(191b) Considerations for Using Hammerhead-Based Riboswitches in the 5?-UTR to Control Genes in Bacteria

Riboswitches are small regulatory elements composed of RNA that have garnered much attention over the past decade due to their high selectivity. These single-stranded nucleic cids are generally composed of two functional domains: (i) an aptamer domain, which selectively binds a specific target molecule, and (ii) a functional domain or expression platform that controls whether the gene is turned “on” or “off” through allosteric means. The majority of natural riboswitches are located upstream of the genes they control, typically repressing expression of the genes they control when the ligand they recognize reaches a specific concentration. However, many synthetic riboswitches have been constructed that function in either the 5′-UTR or the 3′-UTR, depending on their mechanism.

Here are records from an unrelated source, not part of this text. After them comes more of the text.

(* ===== verification/Inet.v ===== *)
(** * Addresses and sockets: src/dc/net/inetAddress.{h,cc}, socketsOps.{h,cc},
      socket.{h,cc}

    An [InetAddress] is a union of a sockaddr_in (16 bytes) and a sockaddr_in6
    (28 bytes); the model keeps its 28 bytes and reads the fields at their
    offsets, so what a constructor leaves unset is what the storage held.
    inet_ntop, inet_pton, gethostbyname_r and the answers of the socket calls
    are parameters. *)

From S2P Require Import Prelude Endian StringPiece.

Open Scope Z_scope.

(** ** Socket addresses *)

Definition AF_INET : Z := 2.
Definition AF_INET6 : Z := 10.
Definition INET_ADDRSTRLEN : Z := 16.
Definition INET6_ADDRSTRLEN : Z := 46.
Definition INADDR_ANY : Z := 0.
Definition INADDR_LOOPBACK : Z := 2130706433.   (* 127.0.0.1 *)

Definition sizeof_in : Z := 16.
Definition sizeof_in6 : Z := 28.

(** The bytes of a struct sockaddr_in6, or of the union. *)
Definition sockaddr : Type := list ascii.

Definition field (off len : Z) (a : sockaddr) : list ascii := slice off (off + len) a.
Definition set_field (off : Z) (d : list ascii) (a : sockaddr) : sockaddr :=
  ztake off a ++ d ++ zdrop (off + zlen d) a.

Definition sin_family (a : sockaddr) : Z := mem_val (field 0 2 a).
Definition sin_port (a : sockaddr) : Z := mem_val (field 2 2 a).
Definition sin_addr (a : sockaddr) : list ascii := field 4 4 a.
Definition sin6_addr (a : sockaddr) : list ascii := field 8 16 a.

(** memZero *)
Definition memZero (n : Z) (a : sockaddr) : sockaddr := set_field 0 (replicate (Z.to_nat n) NUL) a.

(** in6addr_any, in6addr_loopback *)
Definition in6addr_any : list ascii := replicate 16 NUL.
Definition in6addr_loopback : list ascii := replicate 15 NUL ++ [char_of 1].
(** [EventLoop::hasChannel] *)
Definition loop_hasChannel (inLoop : bool) (l : loop) (c : cid) : res bool :=
  assertInLoopThread inLoop;; hasChannel inLoop (p_channels (m_poller l)) (l_heap l) c.

Definition modify (l : loop) (c : cid) (f : Channel → Channel) : res loop :=
  ch ← deref (l_heap l) c; Ok (set_heap l (<[c := f ch]> (l_heap l))).

(** [Channel::update], with the change of interest that calls it:
    [enableReading], [disableReading], [enableWriting], [disableWriting],
    [disableAll]. *)
Definition Channel_update (inLoop : bool) (l : loop) (c : cid) (g : chg) : res loop :=
  l1 ← modify l c (λ ch, set_addedToLoop (set_events ch (new_events g (m_events ch))) true);
  updateChannel inLoop l1 c.

(** [Channel::remove] *)
Definition Channel_remove (inLoop : bool) (l : loop) (c : cid) : res loop :=
  ch ← deref (l_heap l) c;
  cassert (isNoneEvent ch) "isNoneEvent()";;
  l1 ← modify l c (λ ch, set_addedToLoop ch false);
  removeChannel inLoop l1 c.

(** [new Channel(loop, fd)] at a free address, and [Channel::~Channel]. *)
Definition Channel_new (l : loop) (c : cid) (fd : Z) : loop :=
  set_heap l (<[c := Channel_ctor fd]> (l_heap l)).

Definition Channel_dtor (inLoop : bool) (l : loop) (c : cid) : res loop :=
  ch ← deref (l_heap l) c;
  cassert (negb (is_eventHandling ch)) "!is_eventHandling";;
  cassert (negb (is_addedToLoop ch)) "!is_addedToLoop";;
  (if inLoop then
     b ← loop_hasChannel inLoop l c; cassert (negb b) "!m_loop->hasChannel(this)"
   else Ok tt);;
  Ok (set_heap l (delete c (l_heap l))).

(** ** Queue and wakeup *)

(** An eventfd write adds to the 64-bit counter, and fails with EAGAIN when
    the counter is at its maximum 2^64 - 2; a read takes the whole value. *)
Definition eventfd_max : Z := 2 ^ 64 - 2.

(** [EventLoop::wakeup] *)
Definition wakeup (l : loop) : loop :=
  if m_wakeupCount l <? eventfd_max then set_wakeups l (m_wakeupCount l + 1) else l.

(** [EventLoop::handleRead] *)
Definition handleRead (l : loop) : loop := set_wakeups l 0.

(** [EventLoop::queueInLoop]: the push under the mutex, then the wakeup. *)
Definition queue_push (l : loop) (f : F) : loop := set_pending l (m_pendingFunctors l ++ [f]).

Definition queueInLoop (inLoop : bool) (l : loop) (f : F) : loop :=
  let l1 := queue_push l f in
  if negb inLoop || is_callingPendingFunctors l1 then wakeup l1 else l1.

Definition queueSize (l : loop) : Z := zlen (m_pendingFunctors l).

(** [EventLoop::quit] *)
Definition quit (inLoop : bool) (l : loop) : loop :=
  let l1 := set_quit l true in
  if negb inLoop then wakeup l1 else l1.

(** ** The loop *)
Section run.
Context (call : F → loop → res loop) (run : cid → cb_kind → loop → res loop)
  (alive : cid → loop → bool).

(** [EventLoop::runInLoop] *)
Definition runInLoop (inLoop : bool) (l : loop) (f : F) : res loop :=
  if inLoop then call f l else Ok (queueInLoop inLoop l f).

(** [EventLoop::doPendingFunctors] *)
Definition doPendingFunctors (l : loop) : res loop :=
  let l1 := set_calling l true in
  let functors := m_pendingFunctors l1 in
  let l2 := set_pending l1 [] in
  l3 ← foldM (λ l f, call f l) l2 functors;
  Ok (set_calling l3 false).

(** The range-for over [m_activeChannels]. *)
Definition handle_one (l : loop) (c : cid) : res loop :=
  handleEvent l_heap set_heap run alive c (set_current l (Some c)).

(** The body of the while loop of [EventLoop::loop]. *)
Definition loop_body (poll : P → heap → list cid → res (P * heap * list cid)) (l : loop) : res loop :=
  let l0 := set_active l [] in
  '(p, H, active) ← poll (m_poller l0) (l_heap l0) (m_activeChannels l0);
  let l1 := set_active (set_poller l0 p H) active in
  let l2 := set_handling (set_iteration l1 (m_iteration l1 + 1)) true in
  l3 ← foldM handle_one l2 (m_activeChannels l2);
  doPendingFunctors (set_handling (set_current l3 None) false).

 The hammerhead ribozyme has been used as a riboswitch functional domain for ligand-dependent control of gene expression by linking an aptamer to one of its three arms. The most successful use of a hammerhead riboswitch thus constructed has been demonstrated in the 3′-UTR of eukaryotic organisms. In prokaryotic organisms, the 3′-UTR switch does not control gene expression well, and 5′-UTR switches have met with limited success. Here, we investigate various design considerations, such as use of an anti-RBS fragment upstream of the riboswitch, number of nucleotides between the riboswitch and gene, and speed of protein synthesis, to use hammerhead riboswitches placed in the 5′-UTR to control expression of the lacZ and gfp genes in the bacterium Escherichia coli. The results of this work will provide a groundwork for design of efficient 5′-UTR hammerhead riboswitches in prokaryotic organisms.